A senhora mencionou atividades escolares em dois turnos na França. No Brasil, há muitos pais que sobrecarregam os filhos com cursos extraclasse. Qual a importância de incluir pausas no dia a dia dessas crianças e jovens?
É total. No RYE, as pausas são feitas pelos professores na sala de aula. No dia que percebem que precisam, eles promovem o relaxamento, que é algo muito apreciado, sobretudo entre os adolescentes. Para eles, é uma descoberta enorme porque a vida das crianças e dos jovens é um zapping completo. Saem daqui, vão para ali, chegam em casa e não param. Eles não sabem, não conhecem o caminho de uma interiorização. Então, por meio do relaxamento, descobrem a paz, a calma que não vivem normalmente e que é tão importante porque é o que vai recarregar suas energias. O descanso hoje também está prejudicado. Eles não dormem as horas necessárias, vivem numa agitação permanente, e isso é resultado de uma sociedade em que os pais trabalham muito para ter muitas coisas. Não vou generalizar, sei que tem quem trabalha porque realmente precisa, mas estamos numa sociedade de consumo em que todos precisam sempre ter mais e as pessoas tornam-se escravas. Elas são roldanas de uma máquina incrível que não para. E o pior é que as crianças praticamente não têm contato com seus pais.

Hoje, vemos crianças bem pequenas já familiarizadas com celulares e tablets, mas que nem sempre brincam com brinquedos analógicos. Como estabelecer um meio-termo nesse sentido?
É difícil, porque os pais delas também estão quase sempre atrás das máquinas. Eu vejo a minha neta, com três anos, que já chega em minha casa, vê a televisão e quer assistir aos filmes de Disney. Eu deixo, só um bocadinho, depois é só brincadeira, e acho que ela gosta. Quando os pais se dedicam a brincar, a entrar na idade dos filhos, é muito bom. O problema também, para as crianças, é viver essa distância tão grande dos adultos. Os pais têm os filhos, mas não conhecem o funcionamento deles ou têm tempo para estar com eles. Porque, para estar com crianças, é preciso descobrir ou lembrar das crianças que fomos.

Os professores capacitados pelo RYE podem passar esse aprendizado adiante?
Depende. Primeiro, é importante que os professores sejam praticantes, porque ninguém pode dar aquilo que não conhece. Nossos cursos têm um controle, um trabalho de formação. Porque, senão, hoje em dia tudo se faz. E é preciso saber exatamente o que se está fazendo. Essas técnicas, se mal empregadas, podem até causar problemas. Mas hoje em dia tudo é moda, tudo é produto de consumo. Agora estão a explorar o yoga com as crianças e aparece também muita gente a falar de meditação para crianças sem saber o que estão a fazer.
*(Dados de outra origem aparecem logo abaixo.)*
(** *** The two flows, from the press of their button *)

Definition advance_flow (employee_id : string) (gross_salary : float)
    (pay_frequency : string) (requested_advance_amount : float) : M unit :=
  if negb (truthy (PStr employee_id)) then
    st.error (plain "Please enter your Employee ID.")
  else
    st.spinner "Processing..." ;;
    let payload :=
      PDict [("gross_salary", PFloat gross_salary);
             ("pay_frequency", PStr pay_frequency);
             ("employee_id", PStr employee_id);
             ("salary_advance",
              PDict [("requested_advance_amount", PFloat requested_advance_amount)])] in
    answer <- make_request "calculate_advance" payload ;;
    result <- display_result (fst answer) (snd answer) ;;
    if truthy result then
      eligibility_details <- lift (get result "eligibility_details" PNone) ;;
      display_eligibility_details eligibility_details ;;
      st.markdown "---" ;;
      st.subheader "🎯 Final Result:" ;;
      advance_eligible <- lift (get result "advance_eligible" PNone) ;;
      if truthy advance_eligible then
        advance_message <- lift (get result "advance_message" PNone) ;;
        status <- lift (fstring [s_ "**Status:** "; field advance_message ""]) ;;
        st.success status ;;
        approved <- lift (get result "approved_advance_amount" (PInt 0)) ;;
        amount <- lift (fstring [s_ "**Approved Amount:** UGX "; field approved ",.2f"]) ;;
        st.write amount ;;
        st.info (plain "🎉 Your salary advance has been processed and recorded!") ;;
        st.subheader "📋 Next Steps:" ;;
        st.write (plain "1. Your advance will be disbursed within 24 hours") ;;
        st.write (plain "2. The amount will be deducted from your next salary") ;;
        st.write (plain "3. Check the 'All Recorded Loans' section below to view details")
      else
        advance_message <- lift (get result "advance_message" PNone) ;;
        status <- lift (fstring [s_ "**Status:** "; field advance_message ""]) ;;
        st.warning status
    else ret tt.

(** [interest_rate = st.slider(...) / 100] *)
Definition interest_rate (slider : float) : float := (slider / 100)%float.

Definition loan_payload (employee_id : string) (loan_amount interest_rate : float)
    (loan_term_months : Z) : pyval :=
  PDict [("employee_id", PStr employee_id);
         ("loan_amount", PFloat loan_amount);
         ("annual_interest_rate", PFloat interest_rate);
         ("loan_term_months", PInt loan_term_months)].

(** The schedule block of the loan flow:
    [if schedule: ... else: st.info(...)]. *)
Definition amortization_schedule (schedule : pyval) (employee_id : string)
    (loan_term_months : Z) : M unit :=
  if truthy schedule then
    st.write (plain "### 📊 Amortization Schedule") ;;
    df <- lift (DataFrame schedule) ;;
    dates <- lift (getitem df "Payment_Date") ;;
    parsed <- lift (to_datetime dates) ;;
    let df := setitem df "Payment_Date" parsed in
    df <- lift (format_columns currency_cols df) ;;
    indexed <- lift (set_index df "Payment_Number") ;;
    st.dataframe indexed true ;;
    raw <- lift (DataFrame schedule) ;;
    let csv := encode (to_csv raw) "utf-8" in
    file_name <- lift (fstring [s_ "amortization_schedule_"; field (PStr employee_id) "";
                                s_ "_"; field (PInt loan_term_months) "";
                                s_ "months.csv"]) ;;
    st.download_button "📥 Download Schedule as CSV" csv file_name "text/csv"
  else
    st.info (plain "No amortization schedule available.").
Lemma normalizePath_after_cd_witness :
  let st := mkState "/home" ∅ [] in
  let st' := mkState "/home/docs" ∅ [] in
  "docs/../docs" <> "" /\ startsWith "../a.txt" "/" = false /\
  cwd st' = normalizePath st "docs/../docs" /\
  normalizePath st' "../a.txt" = "/home/a.txt".
Proof.
  intros st st'.
  assert (H1 : "docs/../docs" <> "") by discriminate.
  assert (H2 : startsWith "../a.txt" "/" = false) by reflexivity.
  assert (H3 : cwd st' = normalizePath st "docs/../docs") by reflexivity.
  split; [exact H1|]. split; [exact H2|]. split; [exact H3|].
  rewrite (normalizePath_after_cd st st' _ _ H1 H2 H3). reflexivity.
Defined.

(** X3. After a non-empty prefix, a trailing slash, a doubled slash and a
    [.] segment change nothing. *)
Theorem normalizePath_ignores_redundancy (st : FileSystemState) (a b : string) :
  a <> "" ->
  normalizePath st (a +:+ "/") = normalizePath st a /\
  normalizePath st (a +:+ "//" +:+ b) = normalizePath st (a +:+ "/" +:+ b) /\
  normalizePath st (a +:+ "/./" +:+ b) = normalizePath st (a +:+ "/" +:+ b).
Proof.
  intros Ha. repeat split; apply normalizePath_of_segments.
  - replace (a +:+ "/") with (a +:+ "/" +:+ "") by reflexivity.
    now rewrite segments_app.
  - change (a +:+ "//" +:+ b) with (a +:+ "/" +:+ ("" +:+ "/" +:+ b)).
    rewrite !segments_app by exact Ha. now rewrite parts_app.
  - change (a +:+ "/./" +:+ b) with (a +:+ "/" +:+ ("." +:+ "/" +:+ b)).
    rewrite !segments_app by exact Ha. now rewrite parts_app.
Qed.

Lemma normalizePath_ignores_redundancy_witness :
  let st := mkState "/" ∅ [] in
  "/notes" <> "" /\
  normalizePath st "/notes/" = "/notes" /\
  normalizePath st "/notes//todo.txt" = "/notes/todo.txt" /\
  normalizePath st "/notes/./todo.txt" = "/notes/todo.txt".
Proof.
  intros st. assert (H : "/notes" <> "") by discriminate.
  split; [exact H|].
  destruct (normalizePath_ignores_redundancy st "/notes" "todo.txt" H)
    as (H1 & H2 & H3).
  split; [exact H1|]. split; [exact H2 | exact H3].
Defined.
Não é possível então trabalhar meditação com crianças?
A meditação, tal como se fala, é uma técnica para adultos. Uma pessoa pode concentrar-se e meditar sobre um assunto, que é o que nós conhecemos no Ocidente como meditação. Na igreja católica havia sempre a meditação sobre um tema. Isso é uma coisa. Agora, quando se fala de meditação e yoga, é completamente diferente. É difícil explicar, mas é quando nossa consciência liberta-se desses pensamentos constantes e descobre que temos outro espaço. Não é um saltitar daqui para acolá. É um conjunto de técnicas conhecido  desde quatro mil anos antes de Cristo em que usamos a concentração e a respiração para atingir a calma mental. Então nos sentimos livres. É a mesma coisa de ver o céu cheio de nuvens e, de repente, vem o vento e o céu está todo azul. Encontramos o sol. Uma vez vi uma frase no metrô de Paris, onde vivi muitos anos, que dizia assim: "Por detrás do nosso sol há um outro muito mais brilhante que nos é escondido por nossos hábitos". Mas nós sempre temos que trabalhar e não temos aquele espaço para nós. E a meditação começa por isso. Agora, como pedir a uma criança que esteja a concentrar-se para atingir esse estágio? Crianças são imprevisíveis, querem descobrir coisas. As crianças precisam viver no mundo delas e não que estejam a ser puxadas pelos adultos a serem adultos pequenos.

Talvez falte também aos adultos colocar a infância em sua própria vida...
Adultos estão preocupados como,  dia a dia, têm suas ações acumuladas e um estresse enorme. Já não têm sensibilidade. Ontem, numa das oficinas, trabalhamos os sentidos, que são algo que os adultos, em geral, perderam.  O tato, o cheiro, o gosto e, com isso, descobrem como se fosse a primeira vez que comessem ou que sentissem. Redescobrem o que um dia já tiveram.